Madden produced such standards as “By the Light of the Silvery Moon”, “On Moonlight Bay”, “Down in Jungle Town”, “Blue Bell”, “Look Out for Jimmy Valentine”, “Aren't You the Wise Ole Owl”, “My Only One”, “What Could Be Sweeter?”, “The World Can't Go ‘Round Without You”, “Red Rose Rag”, “Silver Bell”, “Arra Wanna”, “I've Got a Feelin' for You”, “A Little Boy Called Taps”, "It Takes the Irish to Beat the Dutch" and “I'd Rather Be a Lobster Than a Wise Guy”. He and composer Theodore Morse wrote the American Civil War song "Two Little Boys".

Madden's songs have been included in several films, including Turn Back the Clock, Babes in Arms, Tin Pan Alley, Bullets for O'Hara, Birth of the Blues, Ship Ahoy, Paris is a Paradise for Coons, On Moonlight Bay and By the Light of the Silvery Moon.
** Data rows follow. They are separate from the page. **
(** Every interval, so every point, of a valid set lies in its span. *)
Lemma span_bounds s i :
  valid s → i ∈ s → imin (SpanningInterval s) <= imin i ∧ imax i <= imax (SpanningInterval s).
Proof.
  intros Hv Hi. unfold SpanningInterval.
  destruct s as [|f s]; [set_solver|]. cbn [head].
  destruct (list_snoc_cases (f :: s)) as [?|(pre&l&E)]; [done|].
  rewrite E, last_app_singleton. cbn [Interval.min Interval.max]. split.
  - by eapply valid_starts.
  - rewrite E in *. apply valid_app_elem in Hv as (_&Hl&Hg). apply valid_cons in Hl as (Hl&_).
    apply elem_of_app in Hi as [Hi| ->%list_elem_of_singleton]; [|lia].
    specialize (Hg i l Hi ltac:(set_solver)). lia.
Qed.

Lemma span_den s z : valid s → den s z → Interval.den (SpanningInterval s) z.
Proof.
  intros Hv (i&Hi&Hd)%den_elem. pose proof (span_bounds s i Hv Hi).
  unfold Interval.den in *. lia.
Qed.

Lemma FindIntersectionCandidate_spec s i :
  valid s → s ≠ [] → ∃ pre rest, s = pre ++ rest ∧ rest ≠ []
    ∧ FindIntersectionCandidate s i = head rest ∧ ∀ x, x ∈ pre → imax x < imin i.
Proof.
  intros Hv Hne. unfold FindIntersectionCandidate.
  destruct (candidate_split s i Hv) as (pre&post&E&H1&H2&Hub&Hb&Hp&_). subst s.
  case_decide as Hbg.
  - apply Hb in Hbg as ->. exists [], post. split_and!; try done. set_solver.
  - rewrite Hp. destruct (list_snoc_cases pre) as [->|(pre'&c&->)]; [naive_solver|].
    exists pre', (c :: post). rewrite last_app_singleton, <-app_cons_snoc in *.
    split_and!; try done. intros x Hx.
    apply valid_app_elem in Hv as (_&_&Hg). specialize (Hg x c Hx ltac:(set_solver)).
    specialize (H1 c ltac:(set_solver)). unfold IntervalLess in H1. lia.
Qed.

(** What is before the candidate for a set cannot meet the set. *)
Lemma candidate_prefix s o i :
  valid s → s ≠ [] → begin o = Some i → valid o → ∃ pre rest, s = pre ++ rest ∧ rest ≠ []
    ∧ FindIntersectionCandidateS s o = head rest ∧ ∀ z, den pre z → ¬ den o z.
Proof.
  intros Hv Hne Hi Ho.
  destruct (FindIntersectionCandidate_spec s i Hv Hne) as (pre&rest&->&?&HF&Hpre).
  exists pre, rest. unfold FindIntersectionCandidateS. rewrite Hi. split_and!; try done.
  intros z. apply skipped_disjoint with (b := imin i).
  - intros x Hx. specialize (Hpre x Hx). lia.
  - intros j Hj. destruct o as [|i' o]; [done|]. injection Hi as ->. by eapply valid_starts.
Qed.

Lemma spans_meet s o :
  Interval.Intersects (SpanningInterval s) (SpanningInterval o) = true → s ≠ [] ∧ o ≠ [].
Proof.
  unfold Interval.Intersects, SpanningInterval, Interval.Empty.
  destruct s; [simpl; lia|]. destruct o; [|done]. cbn [head last Interval.empty]. simpl. lia.
Qed.

Lemma spans_miss s o z :
  valid s → valid o →
  Interval.Intersects (SpanningInterval s) (SpanningInterval o) = false →
  den s z → ¬ den o z.
Proof.
  intros Hs Ho E H1%span_den H2%span_den; [|done..].
  assert (false = true) as ?; [|done]. rewrite <-E. apply Interval.Intersects_spec. eauto.
Qed.

Lemma DifferenceS_lemma s o :
  valid s → valid o →
  ∃ s', DifferenceS s o = Some s' ∧ valid s' ∧ ∀ z, den s' z ↔ den s z ∧ ¬ den o z.
Proof.
  intros Hs Ho. unfold DifferenceS. destruct (Interval.Intersects _ _) eqn:E; cbn [negb].
  2:{ exists s. split_and!; try done. intros z. split; [|naive_solver].
      intros Hz. split; [done|]. exact (spans_miss s o z Hs Ho E Hz). }
  apply spans_meet in E as [Hs0 Ho0].
  destruct (begin o) as [oi|] eqn:Eo; [|by destruct o].
  destruct (begin s) as [si|] eqn:Es; [|by destruct s].
  destruct (candidate_prefix s o oi) as (pre&rest&Esplit&Hrest&HF&Hpre); try done.
  destruct (candidate_prefix o s si) as (opre&orest&Eosplit&Horest&HFo&Hopre); try done.
  rewrite HF, HFo. subst s o. rewrite decide_False by (destruct rest; naive_solver).
  destruct (Difference_loop_spec (loop_fuel (pre ++ rest) (opre ++ orest)) pre rest opre orest)
    as (s'&HL&Hv&Hd); try done.
  { unfold loop_fuel. rewrite !length_app. pose proof (heads_flag_le rest orest). lia. }
  exists s'. split_and!; try done. intros z. rewrite Hd. specialize (Hpre z). specialize (Hopre z).
  rewrite !den_app in *. tauto.
Qed.

Lemma of_interval_lemma i :
  valid (of_interval i) ∧ ∀ z, den (of_interval i) z ↔ Interval.den i z.
Proof.
  destruct (Add_lemma [] i valid_nil) as [Hv Hd]. split; [done|]. intros z.
  unfold of_interval. rewrite Hd, den_nil. tauto.
Qed.

Lemma Difference_lemma s i :
  valid s → ∃ s', Difference s i = Some s' ∧ valid s' ∧
  ∀ z, den s' z ↔ den s z ∧ ¬ Interval.den i z.
Proof.
  intros Hs. unfold Difference. destruct (of_interval_lemma i) as [Hvi Hdi].
  destruct (Interval.Intersects _ _) eqn:E; cbn [negb].
  - destruct (DifferenceS_lemma s (of_interval i)) as (s'&?&?&Hd); [done..|].
    exists s'. split_and!; try done. intros z. by rewrite Hd, Hdi.
  - exists s. split_and!; try done. intros z. split; [|tauto]. intros Hz. split; [done|].
    intros Hi. assert (false = true) as ?; [|done]. rewrite <-E. apply Interval.Intersects_spec.
    exists z. auto using span_den.
Qed.

Lemma Complement_lemma s mn mx :
  valid s → ∃ s', Complement s mn mx = Some s' ∧ valid s' ∧
  ∀ z, den s' z ↔ mn <= z < mx ∧ ¬ den s z.
Proof.
  intros Hs. unfold Complement. destruct (of_interval_lemma (Interval.mk mn mx)) as [Hvi Hdi].
  destruct (DifferenceS_lemma (of_interval (Interval.mk mn mx)) s) as (s'&?&?&Hd); [done..|].
  exists s'. split_and!; try done. intros z. by rewrite Hd, Hdi.
Qed.

(** ** Union and intersection *)

Lemma insert_all_sorted s k :
  sorted IntervalLess s → sorted IntervalLess (fold_left (λ s i, set_insert IntervalLess i s) k s)
  ∧ ∀ i, i ∈ fold_left (λ s i, set_insert IntervalLess i s) k s ↔ i ∈ s ∨ i ∈ k.
Proof.
  revert s. induction k as [|j k IH]; intros s Hs; simpl; [set_solver|].
  destruct (IH (set_insert IntervalLess j s)) as [H1 H2]; [by apply (set_insert_sorted IntervalLess)|].
  split; [done|]. intros i. rewrite H2, (set_insert_elem IntervalLess). set_solver.
Qed.

Lemma Union_lemma s o :
  valid s → valid o → valid (Union s o) ∧ ∀ z, den (Union s o) z ↔ den s z ∨ den o z.
Proof.
  intros Hs Ho. unfold Union.
  destruct (insert_all_sorted s o) as [HS HE]; [by apply valid_sorted|].
  set (u := fold_left _ o s) in *.
  assert (Hden : ∀ z, den u z ↔ den s z ∨ den o z).
  { intros z. rewrite !den_elem. setoid_rewrite HE. naive_solver. }
  assert (Hne : Forall (λ i, nonempty i) u).
  { rewrite Forall_forall. intros i [Hi|Hi]%HE; eauto using valid_nonempty. }
  setoid_rewrite <-Hden. clearbody u. destruct u as [|p t].
  { unfold Compact. rewrite decide_True by done. split; [apply valid_nil|done]. }
  pose proof (Compact_valid [] p t []) as H. cbn [app head] in H.
  rewrite !app_nil_r in H. cbn [begin head]. apply H; try done; try apply valid_nil.
  set_solver.
Qed.

(** The intersections of one interval with the intervals that reach it. *)
Fixpoint inter_with (i : interval) (o : Set_) : Set_ * Set_ :=
  match o with
  | [] => ([], [])
  | t :: o' =>
      match Interval.Intersection i t with
      | Some x => let '(xs, o'') := inter_with i o' in (x :: xs, o'')
      | None => ([], o)
      end
  end.

Lemma inter_with_spec i o :
  nonempty i → valid o →
  let '(xs, o') := inter_with i o in
  ∃ used, o = used ++ o' ∧ length xs = length used ∧ valid xs
    ∧ (∀ x, x ∈ xs → imin i <= imin x ∧ imax x <= imax i)
    ∧ (∀ z, den xs z ↔ Interval.den i z ∧ den used z)
    ∧ (∀ t o'', o' = t :: o'' → Interval.Intersects i t = false)
    ∧ (∀ u, u ∈ used → Interval.Intersects i u = true).
Proof.
  intros Hi. induction o as [|t o IH]; intros Hv; simpl.
  { exists []. split; [done|]. split; [done|]. split; [apply valid_nil|]. split; [set_solver|].
    split; [intros z; rewrite den_nil; tauto|]. split; [done|set_solver]. }
  apply valid_cons_elem in Hv as (Ht&Hv&Hg). specialize (IH Hv).
  destruct (Interval.Intersection i t) as [x|] eqn:Ex.
  - destruct (inter_with i o) as [xs o']. destruct IH as (used&->&Hl&Hvx&Hb&Hd&Hs&Hu).
    pose proof (Interval.Intersection_spec _ _ _ Ex) as [Hx Hdx].
    unfold Interval.Intersection in Ex. destruct (Interval.Intersects i t) eqn:EI; [|done].
    injection Ex as <-. cbn [Interval.min Interval.max] in *.
    unfold Interval.Empty in Hx. cbn [Interval.min Interval.max] in Hx.
    exists (t :: used). split_and!; try done.
    + simpl. lia.
    + apply valid_cons_elem. simpl. split_and!; [lia|done|].
      intros y Hy.
      assert (den xs (imin y)) as Hyd.
      { apply den_elem. exists y. split; [done|]. unfold Interval.den.
        pose proof (valid_nonempty _ _ Hvx Hy). lia. }
      apply Hd in Hyd as [_ (u&Hu'&Hud)%den_elem]. specialize (Hg u ltac:(set_solver)).
      unfold Interval.den in Hud. lia.
    + intros y [->|Hy]%elem_of_cons; simpl; [lia|]. by apply Hb.
    + intros z. rewrite !den_cons, Hdx, Hd. tauto.
    + set_solver.
  - exists []. split; [done|]. split; [done|]. split; [apply valid_nil|]. split; [set_solver|].
    split; [intros z; rewrite den_nil; tauto|].
    split; [|set_solver]. intros ?? [= <- <-]. unfold Interval.Intersection in Ex. by destruct (Interval.Intersects i t).
Qed.

Lemma valid_between pre xs post i :
  valid pre → valid xs → valid post →
  (∀ x, x ∈ pre → imax x < imin i) → (∀ y, y ∈ post → imax i < imin y) → nonempty i →
  (∀ x, x ∈ xs → imin i <= imin x ∧ imax x <= imax i) → valid (pre ++ xs ++ post).
Proof.
  intros ??? H1 H2 Hi H3. rewrite !valid_app_elem. split; [done|split; [split; [done|split; [done|]]|]].
  - intros x y Hx Hy. specialize (H3 x Hx). specialize (H2 y Hy). lia.
  - intros x y Hx [Hy|Hy]%elem_of_app; specialize (H1 x Hx).
    + specialize (H3 y Hy). lia.
    + specialize (H2 y Hy). lia.
Qed.

Lemma Intersection_inner_spec fuel pre post opre orest i mine :
  (length orest < fuel)%nat → valid (opre ++ orest) →
  valid (pre ++ fst (inter_with i orest) ++ post) →
  Intersection_inner fuel (pre ++ post) (opre ++ orest) i mine (head orest)
  = (pre ++ fst (inter_with i orest) ++ post,
     match last (fst (inter_with i orest)) with Some x => Some x | None => mine end,
     head (snd (inter_with i orest))).
Proof.
  revert fuel pre opre mine. induction orest as [|t orest IH];
    intros fuel pre opre mine Hf Hvo Hv.
  { destruct fuel; simpl in *; [lia|done]. }
  destruct fuel as [|fuel]; [simpl in Hf; lia|]. cbn [head Intersection_inner].
  cbn [inter_with] in *. destruct (Interval.Intersection i t) as [x|] eqn:Ex; [|done].
  destruct (inter_with i orest) as [xs o'] eqn:Ew. cbn [fst snd] in *.
  unfold next. rewrite (it_next_split IntervalLess) by by apply valid_sorted.
  pose proof (valid_sorted _ Hv) as Hs. cbn [app] in Hs.
  rewrite (set_insert_split IntervalLess).
  - rewrite (app_cons_snoc pre), (app_cons_snoc opre).
    rewrite IH; [|simpl in Hf; lia|by rewrite <-app_cons_snoc|by rewrite <-app_cons_snoc].
    rewrite <-app_cons_snoc. f_equal. f_equal.
    destruct (list_snoc_cases xs) as [->|(ys&y&->)]; [done|].
    by rewrite last_cons_app, last_app_singleton.
  - by apply sorted_mid in Hs as (_&_&?&_).
  - apply sorted_mid in Hs as (_&_&_&Hs&_). by apply Forall_app in Hs as [_ ?].
Qed.

(** The point sets of one step of [Intersection]. *)
Lemma Intersection_step_points sk m rest' osk used tl o' z xs :
  (den sk z → ¬ den (osk ++ used ++ tl :: o') z) → (den osk z → ¬ den (m :: rest') z) →
  (den xs z ↔ Interval.den m z ∧ den (used ++ [tl]) z) →
  (Interval.den m z → ¬ den o' z) → (den used z → ¬ den rest' z) →
  den xs z ∨ (den rest' z ∧ den (tl :: o') z) ↔
  den (sk ++ m :: rest') z ∧ den (osk ++ used ++ tl :: o') z.
Proof. rewrite ?den_app, ?den_cons, ?den_app, ?den_cons, ?den_nil. tauto. Qed.

(** What [inter_with] leaves of the other set is beyond [m]. *)
Lemma inter_with_rest m u tl o' :
  Interval.Intersects m tl = true → valid (u ++ tl :: o') →
  (∀ t o'', o' = t :: o'' → Interval.Intersects m t = false) →
  (∀ z, Interval.den m z → ¬ den o' z)
  ∧ (∀ rest' z, (∀ y, y ∈ rest' → imax m < imin y) → den u z → ¬ den rest' z).
Proof.
  intros HI Hv Hno. assert (HI' := HI). unfold Interval.Intersects in HI'. zb.
  apply valid_app_elem in Hv as (_&Hv&Hg). apply valid_cons_elem in Hv as (Htl&Hv&Hgt). split.
  - intros z Hz (j&Hj&Hzj)%den_elem. destruct o' as [|t o']; [set_solver|].
    specialize (Hno t o' eq_refl). pose proof (valid_starts _ _ _ Hv Hj).
    apply valid_cons_elem in Hv as (Ht&_&_). specialize (Hgt t ltac:(set_solver)).
    unfold Interval.Intersects, Interval.den, Interval.Empty in *. lia.
  - intros rest' z Hr. apply skipped_disjoint with (b := imax m).
    + intros i Hi. specialize (Hg i tl Hi ltac:(set_solver)). lia.
    + intros j Hj. specialize (Hr j Hj). lia.
Qed.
He was also a contributing lyricist to several Broadway musicals, including Lonesome Town (1908), The-Merry-Go-Round (1908), the Ziegfeld Follies of 1909, and Little Boy Blue (1912) among others.

Madden was inducted into the Songwriters Hall of Fame in 1970.

==Personal life ==
Madden married his colleague, Dorothy Jardon. He had a son, Edward Madden Jr.

==Death ==
Madden died in Hollywood, California in March 1952 at the age of 73.